Indeed, it is not the man, for Falstaff is if anything an embodiment of those ancient Catholic rhythms that were suppressed in the name of Reformation. Vestiges of Oldcastle litter the text: “Falstaff sweats to death” suggests a martyr burning on a bonfire, and “if I become not a cart as well as another man” could suggest a religious dissident on the way to the stake as well as a criminal being taken to the gallows. Protestants, especially in the extreme form of puritans, were traditionally lean; fat monks were symbolic of the corruptions of Catholicism. By making Sir John fat and not calling him Oldcastle, Shakespeare raises the specter of Catholic as opposed to Protestant martyrdoms. Falstaff is Malvolio’s opposite: he stands for cakes and ale, festival and holiday, all that was anathema to puritanism.
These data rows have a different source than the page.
(** * CSS selector builder of [06-objects-tasks.js]

    A shallow embedding of [checkOrder], of the class [MyCssSelector] and of
    the facade object [cssSelectorBuilder], followed by the properties of the
    builder.

    Builders are JavaScript objects: they are mutated in place, every method
    returns [this], and [combine] calls [stringify] on two other builders,
    which may be the receiver itself or one another.  The embedding therefore
    keeps the builders in a store indexed by references, and every method is a
    computation in a state-and-exception monad over that store. *)

From Stdlib Require Import ZArith String Ascii List Bool Lia.
From stdpp Require Import base option list gmap.
Import ListNotations.

Local Open Scope string_scope.
Local Open Scope Z_scope.

(** ** The JavaScript primitives used by the source *)

Module JS.

(** [s.includes(sub)]: [sub] occurs in [s] at some position. *)
Fixpoint includes (s sub : string) : bool :=
  String.prefix sub s
  || match s with
     | EmptyString => false
     | String _ s' => includes s' sub
     end.

(** [s[i]]: the character at index [i], [undefined] ([None]) past the end. *)
Definition charAt (s : string) (i : nat) : option ascii := String.get i s.

(** [x === 'c'] for a character read [x]: [undefined] equals no character. *)
Definition isChar (x : option ascii) (c : ascii) : bool :=
  match x with
  | Some a => Ascii.eqb a c
  | None => false
  end.

(** [s.match(/[...]/)] is non-null: some character of [s] is in the class. *)
Fixpoint match_class (cls : list ascii) (s : string) : bool :=
  match s with
  | EmptyString => false
  | String a s' => existsb (Ascii.eqb a) cls || match_class cls s'
  end.

(** [s.match(/::.*/g)] is non-null: two colons at some position, followed
    by whatever [.*] takes, which may be nothing. *)
Fixpoint match_colons_rest (s : string) : bool :=
  match s with
  | EmptyString => false
  | String a s' =>
      (Ascii.eqb a ":" && match s' with
                          | String b _ => Ascii.eqb b ":"
                          | EmptyString => false
                          end)
      || match_colons_rest s'
  end.

(** [arr.indexOf(x)]: the first index holding a string equal to [x], or
    [-1]. *)
Fixpoint indexOf_from (i : Z) (arr : list string) (x : string) : Z :=
  match arr with
  | [] => -1
  | y :: ys => if String.eqb y x then i else indexOf_from (i + 1) ys x
  end.

Definition indexOf (arr : list string) (x : string) : Z := indexOf_from 0 arr x.

(** [arr.push(x)]. *)
Definition push {A} (arr : list A) (x : A) : list A := arr ++ [x].

(** [arr.join(sep)] on an array of strings. *)
Definition join (arr : list string) (sep : string) : string := String.concat sep arr.

(** [a < b] on two array reads: a read past the end is [undefined], which
    compares false with everything. *)
Definition lt (a b : option Z) : bool :=
  match a, b with
  | Some x, Some y => x <? y
  | _, _ => false
  end.

(** A thrown value.  The builder throws [new Error(message)]; a method call
    through a reference that holds no object is a [TypeError]. *)
Inductive exn : Type :=
| Error (message : string)
| TypeError.

End JS.

(** The two errors of the builder, told apart by their messages. *)
Definition DuplicateOrMisplacedError : JS.exn :=
  JS.Error "Element, id and pseudo-element should not occur more then one time inside the selector".

Definition OrderError : JS.exn :=
  JS.Error "Selector parts should be arranged in the following order: element, id, class, attribute, pseudo-class, pseudo-element".

(** ** [checkOrder] *)

(** The six local arrays of [checkOrder]. *)
Record Indexes : Type := mkIndexes {
  classIndexes : list Z;
  attrIndexes : list Z;
  pseudoClassIndexes : list Z;
  pseudoElemIndexes : list Z;
  elemIndexes : list Z;
  idIndexes : list Z
}.

Definition noIndexes : Indexes := mkIndexes [] [] [] [] [] [].

(** The tests of the six [if] statements of the loop body. *)
Definition isId (s : string) : bool := JS.includes s "#".
Definition isElem (s : string) : bool := negb (JS.match_class ["."; ":"; "#"]%char s).
Definition isClass (s : string) : bool := JS.includes s ".".
Definition isAttr (s : string) : bool := JS.includes s "[".
Definition isPseudoClass (s : string) : bool :=
  JS.isChar (JS.charAt s 0) ":" && negb (JS.isChar (JS.charAt s 1) ":").
Definition isPseudoElem (s : string) : bool := JS.match_colons_rest s.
At the beginning of Henry V, the Archbishop of Canterbury confirms that Prince Harry’s transformation was completed with the rejection of Falstaff: “Never came reformation in a flood, / With such a heady currance, scouring faults.” If there is a proto-Protestant or embryonic puritan in the plays, it is King Harry V, newly washed of his past, casting off his old companions, turning away England’s former self.

Even as he uses Hal for his own advancement, Falstaff is always a truer father than the cold and politic King Henry IV can ever be. The point is made with beautiful clarity by the contrast between Falstaff’s heated engagement in the scene in which he and Hal act out the prodigal prince’s forthcoming interview with his father and the king’s chilly detachment in the interview itself. The complexity and the pain of the end of Part II stem from the way in which, by casting himself as the prodigal son and coming home to his politic heritage, Hal tears into the heart of old England. According to Holinshed’s Chronicles, King Henry V left no friendship unrewarded. This cannot be said of Shakespeare’s version of history. “Master Shallow, I owe you a thousand pound,” says Falstaff immediately after he has been publicly denounced by his “sweet boy,” changing the subject in the way that people often do when they feel betrayed or bewildered. At this moment, the spectator who has attended carefully to both parts may remember an earlier exchange when Hal asks: “Sirrah, do I owe you a thousand pound?,” and Falstaff replies: “A thousand pound, Hal? A million. Thy love is worth a million: thou ow’st me thy love.”

In the epilogue, Shakespeare promises that “our humble author will continue the story, with Sir John in it, and make you merry with fair Katherine of France.” Audience members attending Henry V on the basis of this promise might be justified in asking for their money back: we do not see Sir John Falstaff in the Agincourt play. His presence would raise too many awkward questions of the “reformed” king. We only hear—most comically and at the same time most movingly—of his death. The king has broken his heart.

* Since the play is a continuation of Henry IV Part I, some sections of this introduction overlap with that to the companion edition of Part I. Readers who are unfamiliar with Part Imay wish to begin by reading the synopsis of its plot.

ABOUT THE TEXT

Shakespeare endures through history. He illuminates later times as well as his own. He helps us to understand the human condition. But he cannot do this without a good text of the plays. Without editions there would be no Shakespeare. That is why every twenty years or so throughout the last three centuries there has been a major new edition of his complete works.